Et la reconnaissance des citoyens ?
Quoi qu’il arrive, les bourgmestres sont toujours au centre du jeu, jour et nuit en ce qui me concerne. Les citoyens reconnaissent cela : bourgmestres, mais aussi échevins ou conseillers sont épargnés par le relatif discrédit de la fonction politique. Ils savent qu’avec l’argent, la police et le pouvoir de réquisition, le vrai pouvoir est dans les mains de leur bourgmestre. A Liège, j’ai eu les moyens d’agir durant cette crise grâce à un accord-cadre avec le directeur financier qui m’a autorisé à dépenser. J’ai pu ainsi préfinancer l’achat des masques pour tout l’arrondissement.
Sans les bourgmestres,aurait-on été dans le mur ?
Nous sommes habitués à régler les problèmes de terrain, dans une forme de collégialité qui n’existe qu’au niveau local. Les solutions de bon sens s’imposent vite, elles font consensus. Ce qui nous choque, c’est de ne pas être consultés sur les mesures à prendre. Je sais qu’il y a quelques jours, deux ministres ont parlé d’un test à mener dans un grand club de football de la région liégeoise, je n’en dis pas plus… On a parlé d’un jour, d’une jauge, d’un match. Je l’ai appris par la bande. Or, je vais devoir dire que je n’ai pas de policiers disponibles alors qu’il en faudrait 200. Et je passerai pour le mauvais de service…
Etes-vous demandeur d’une redéfinition du rôle du bourgmestre ?
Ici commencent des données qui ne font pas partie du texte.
(** [operator++(int)]: the answer is the old position, the iterator moves
    on; the pair is (answer, iterator after the call). *)
Definition iter_post_incr {V} (i : BasicIterator V) (s : memory)
  : outcome (BasicIterator V * BasicIterator V) :=
  let answer := MkIter (node_ i) in
  n ← load (node_ i) s; Done (answer, MkIter (next_node n)).

(** [operator*]: [node_->value]. *)
Definition iter_deref {V} (i : BasicIterator V) (s : memory) : outcome T :=
  n ← load (node_ i) s; Done (value n).

(** [operator->]: [if (node_) return &(node_->value); return nullptr;]. *)
Definition iter_arrow {V} (i : BasicIterator V) : pointer :=
  if decide (node_ i ≠ nullptr) then value_of (node_ i) else null_pointer.

(** Reading through the pointer that [operator->] returned. *)
Definition read_pointer (p : pointer) (s : memory) : outcome T :=
  match p with
  | null_pointer => Undefined
  | value_of a => n ← load a s; Done (value n)
  end.

(** ** The container *)

(** [SingleLinkedList() {}] at address [this]: the default member
    initialisers give [head_ = Node()] and [size_ = 0]. *)
Definition construct (this : Z) (s : memory) : memory :=
  MkMem (<[this := MkNode T_default nullptr]> (node s)) (<[this := 0]> (size_ s)).

Definition before_begin {V} (this : Z) : BasicIterator V := MkIter this.

Definition cbefore_begin (this : Z) : ConstIterator := MkIter this.

Definition begin {V} (this : Z) (s : memory) : outcome (BasicIterator V) :=
  hd ← load this s; Done (MkIter (next_node hd)).

Definition cbegin (this : Z) (s : memory) : outcome ConstIterator :=
  hd ← load this s; Done (MkIter (next_node hd)).

Definition end_ {V} : BasicIterator V := MkIter nullptr.

Definition cend : ConstIterator := MkIter nullptr.

Definition PushFront (this : Z) (val : T) (s : memory) : outcome memory :=
  hd ← load this s;
  '(a, s) ← new_Node val (next_node hd) s;
  s ← store_next this a s;
  incr_size this s.

Definition PopFront (this : Z) (s : memory) : outcome memory :=
  hd ← load this s;
  if decide (next_node hd ≠ nullptr) then
    let temp := next_node hd in
    n ← load temp s;
    s ← store_next this (next_node n) s;
    s ← delete_Node temp s;
    decr_size this s
  else Done s.

(** [while (size_) PopFront();] *)
Fixpoint Clear (fuel : nat) (this : Z) (s : memory) : outcome memory :=
  match fuel with
  | O => OutOfFuel
  | S fuel =>
    n ← load_size this s;
    if decide (n ≠ 0) then s ← PopFront this s; Clear fuel this s
    else Done s
  end.

Definition InsertAfter (this : Z) (pos : ConstIterator) (val : T) (s : memory)
  : outcome (Iterator * memory) :=
  if iter_eq pos (before_begin (V:=Mutable) this) then
    s ← PushFront this val s;
    it ← begin this s;
    Done (it, s)
  else
    n ← load (node_ pos) s;
    '(newtmp, s) ← new_Node val (next_node n) s;
    s ← store_next (node_ pos) newtmp s;
    s ← incr_size this s;
    Done (MkIter newtmp, s).

Definition EraseAfter (this : Z) (pos : ConstIterator) (s : memory)
  : outcome (Iterator * memory) :=
  if iter_eq pos (before_begin (V:=Mutable) this) then
    s ← PopFront this s;
    it ← begin this s;
    Done (it, s)
  else
    n ← load (node_ pos) s;
    victim ← load (next_node n) s;
    let new_next := next_node victim in
    s ← delete_Node (next_node n) s;
    s ← store_next (node_ pos) new_next s;
    s ← decr_size this s;
    n ← load (node_ pos) s;
    Done (MkIter (next_node n), s).

(** The member [swap]: the two [head_.next_node] and the two [size_] are
    exchanged, in the order of the source. *)
Definition swap (this other : Z) (s : memory) : outcome memory :=
  hd ← load this s;
  let temp_pt := next_node hd in
  temp_size ← load_size this s;
  ohd ← load other s;
  s ← store_next this (next_node ohd) s;
  osz ← load_size other s;
  s ← store_size this osz s;
  s ← store_size other temp_size s;
  store_next other temp_pt s.

Definition GetSize (this : Z) (s : memory) : outcome Z := load_size this s.

Definition IsEmpty (this : Z) (s : memory) : outcome bool :=
  n ← load_size this s; Done (bool_decide (n = 0)).

(** Leaving the scope of an object: its storage is given back. *)
Definition release (this : Z) (s : memory) : memory :=
  MkMem (delete this (node s)) (delete this (size_ s)).

(** [~SingleLinkedList() { Clear(); }], then the members go away. *)
Definition destroy (fuel : nat) (this : Z) (s : memory) : outcome memory :=
  s ← Clear fuel this s; Done (release this s).

(** Stack unwinding: when [r] throws, [cleanup] runs on the way out. *)
Definition unwind {A} (r : outcome A) (cleanup : memory → outcome memory)
  : outcome A :=
  match r with
  | Throws s => s ← cleanup s; Throws s
  | _ => r
  end.

(** [std::initializer_list<Type>]: the pointer [begin()] to the backing
    array, the elements of the array, and [sizeof(Type)], the distance in
    bytes from one element to the next. [begin()] of an empty list is
    unspecified; a value-initialised list has [begin() == nullptr]. *)
Record initializer_list := MkInit {
  il_begin : Z;
  il_sizeof : Z;
  il_array : list T
}.

(** [values.end()]: pointer arithmetic is arithmetic on 64-bit addresses. *)
Definition il_end (values : initializer_list) : Z :=
  (il_begin values + Z.of_nat (length (il_array values)) * il_sizeof values)
    `mod` size_t_mod.

(** Reading through [it]: defined when [it] points at an element of the
    backing array, undefined everywhere else. *)
Definition il_read (values : initializer_list) (it : Z) : outcome T :=
  let off := it - il_begin values in
  if decide (0 ≤ off ∧ off `mod` il_sizeof values = 0) then
    match il_array values !! Z.to_nat (off `div` il_sizeof values) with
    | Some v => Done v
    | None => Undefined
    end
  else Undefined.

(** The loop of the initializer-list constructor, from [it] downwards:
    the test [it >= values.begin()] compares two addresses, [--it] steps
    one element back. *)
Fixpoint init_loop (fuel : nat) (this : Z) (values : initializer_list) (it : Z)
    (s : memory) : outcome memory :=
  match fuel with
  | O => OutOfFuel
  | S fuel =>
    if decide (il_begin values ≤ it) then
      v ← il_read values it;
      s ← PushFront this v s;
      init_loop fuel this values ((it - il_sizeof values) `mod` size_t_mod) s
    else Done s
  end.

(** [SingleLinkedList(std::initializer_list<Type> values)], starting at
    [values.end()-1]. A constructor that throws leaves no object behind:
    the storage of [this] is given back (the nodes pushed so far are not). *)
Definition construct_init (fuel : nat) (this : Z) (values : initializer_list)
    (s : memory) : outcome memory :=
  unwind (init_loop fuel this values
            ((il_end values - il_sizeof values) `mod` size_t_mod)
            (construct this s))
         (λ s, Done (release this s)).

(** [for (auto it : src) dst.PushFront(it);] between the iterators [b] and
    [e] of [src]. *)
Fixpoint copy_loop {V} (fuel : nat) (dst : Z) (b e : BasicIterator V)
    (s : memory) : outcome memory :=
  match fuel with
  | O => OutOfFuel
  | S fuel =>
    if iter_ne b e then
      it ← iter_deref b s;
      s ← PushFront dst it s;
      b ← iter_incr b s;
      copy_loop fuel dst b e s
    else Done s
  end.

(** [SingleLinkedList(const SingleLinkedList& other)]. The automatic
    objects [tmp1] and [tmp] of the body live at the addresses [tmp1] and
    [tmp] of the constructor's frame; they are destroyed in reverse order
    when the body is left. The [assert] of the source holds by the default
    member initialisers. *)
Definition construct_copy (fuel : nat) (this other tmp1 tmp : Z) (s : memory)
  : outcome memory :=
  let s := construct this s in
  let s := construct tmp1 s in
  b ← cbegin other s;
  s ← unwind (copy_loop fuel tmp1 b cend s)
        (λ s, s ← destroy fuel tmp1 s; Done (release this s));
  let s := construct tmp s in
  b ← begin (V:=Mutable) tmp1 s;
  s ← unwind (copy_loop fuel tmp b end_ s)
        (λ s, s ← destroy fuel tmp s; s ← destroy fuel tmp1 s;
              Done (release this s));
  s ← swap this tmp s;
  s ← destroy fuel tmp s;
  destroy fuel tmp1 s.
Le bourgmestre d’une grande ville dans une discussion de crise peut sans doute avoir de l’influence. Mais je ne sais pas si la dynamique politique actuelle rend cela envisageable. Les langages me semblent à ce point différents que cela risque de ne pas être conciliable. Pour ce match de foot, il y a une réunion ce jeudi à 18 h 30 et je ne suis pas invité.